How about the reverse, shooting a regular .22 cartridge in a nail gun?
I tried doing this about a year ago with my cheap bolt action .22 rifle. But I loaded the pellet into the breach and then put the blank behind it. It hit the target fine but left behind a ring of lead that prevented me from shooting again until I removed the lead with a sturdy wire bore cleaner. So in short I only got one round to fire off. I might try it again in the future.
+Josh Bonds Try a copper pellet next time.
You can either use a lower-power blank, such as #2, or a bit heaver projectile....

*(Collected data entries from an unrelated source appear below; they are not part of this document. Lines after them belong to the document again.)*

(** * layer-websdk: [src/models/container.js]

    A shallow embedding of [layer.Container], the parent class of
    Conversations and Channels: the create / reconcile protocol ([send],
    [_createResult], [_createSuccess], [_populateFromServer]), the metadata
    patch builders ([setMetadataProperties], [deleteMetadataProperties]), the
    handlers of server pushes ([_handleWebsocketDelete], [_handlePatchEvent],
    [__updateMetadata]) and the cached plain-object view ([toObject]).

    JavaScript values are primitives or references into a store of plain
    objects, so that [===] on objects is identity and aliasing is visible.
    Methods run in a small monad that threads the entity and the store,
    records every call made to a collaborator (client, base classes, [Util])
    in call order, and carries JavaScript exceptions. *)

From Stdlib Require Import ZArith String Ascii List Lia Bool DecimalString.
From stdpp Require Import base option list strings.

Open Scope string_scope.
Open Scope list_scope.

Set Warnings "-register-all".

(** ** JavaScript values and the object store *)

Abbreviation loc := nat.

(** Numbers are the integers among JavaScript's numbers (no NaN, no
    fractions); strings are byte strings. *)
Inductive val :=
| VUndefined
| VNull
| VBool (b : bool)
| VNum (n : Z)
| VStr (s : string)
| VRef (l : loc).

#[global] Instance val_eq_dec : EqDecision val.
Proof. solve_decision. Defined.

(** A plain object: its own enumerable properties in [Object.keys] order. *)
Abbreviation obj := (list (string * val)).

(** The store: location [l] holds the [l]-th allocated object. *)
Abbreviation Heap := (list obj).

(** [a === b]: primitives by value, objects by identity. *)
Definition strict_eq (a b : val) : bool := bool_decide (a = b).

(** ToBoolean. *)
Definition truthy (v : val) : bool :=
  match v with
  | VUndefined | VNull => false
  | VBool b => b
  | VNum n => negb (n =? 0)%Z
  | VStr s => negb (bool_decide (s = EmptyString))
  | VRef _ => true
  end.

(** [o[k]] on the property list of an object; a missing key reads
    [undefined]. *)
Fixpoint field (k : string) (o : obj) : val :=
  match o with
  | [] => VUndefined
  | (k', v) :: o' => if bool_decide (k = k') then v else field k o'
  end.

(** [o[k] = v]: overwrite in place, or append a new key. *)
Fixpoint set_field (k : string) (v : val) (o : obj) : obj :=
  match o with
  | [] => [(k, v)]
  | (k', v') :: o' =>
      if bool_decide (k = k') then (k, v) :: o' else (k', v') :: set_field k v o'
  end.

Inductive exn := TypeError | SyntaxError.

Inductive completion (A : Type) : Type :=
| Normal (a : A)
| Throw (e : exn).
Arguments Normal {A} a.
Arguments Throw {A} e.

(** [v.k] for the property names this file reads ([id], [url], [mode], ...):
    a TypeError on [undefined] and [null], [undefined] on the other
    primitives (none of these names is a property of a boolean, number or
    string), the own property on an object. *)
Definition get_prop (h : Heap) (v : val) (k : string) : completion val :=
  match v with
  | VUndefined | VNull => Throw TypeError
  | VRef l => Normal (from_option (field k) VUndefined (h !! l))
  | _ => Normal VUndefined
  end.

(** [s.indexOf(pat)]: the first position at which [pat] occurs in [s],
    or -1. *)
Fixpoint indexOf_from (i : Z) (s pat : string) : Z :=
  if String.prefix pat s then i
  else match s with
       | EmptyString => (-1)%Z
       | String _ s' => indexOf_from (i + 1) s' pat
       end.

Definition indexOf (s pat : string) : Z := indexOf_from 0 s pat.

(** ** JSON *)

Module JSON.

(** What [JSON.stringify] sees of a value: the store holds plain objects
    only (metadata has no arrays), and numbers are integers that print in
    plain decimal. *)
Inductive json :=
| JNull
| JBool (b : bool)
| JNum (n : Z)
| JStr (s : string)
| JObj (fields : list (string * json)).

Velocity beats armor more than mass
... Both the velocity and the mass are involved in the kinetic energy of the round fired... KE = (1/2)*mass*velocity
+saverlater123 *velocity^2
yes, that is true, but velocity has a greater effect
+saverlater123 momentum is mass*velocity kinetic energy is 1/2mv^2 therefore in energy velocity has much more influence.
+Manilla Ice the word was impact
You could have several of those blanks in the tube magazine, and just muzzleload the pellets.... Wouldnt be a bad choice for us folks in south america, in which we cant use muzzleloaders due to the availability of black powder....
Unless a good samaritan of an engineer makes smokeless powder versions of muskets, percussion and breechlock rifles and such, this would be the closest alternatiive
Jeff, I'd love to see you guys mess around with powder-propelled pellets some more. Could you make up rounds that would feed? Maybe based on .22lr cases?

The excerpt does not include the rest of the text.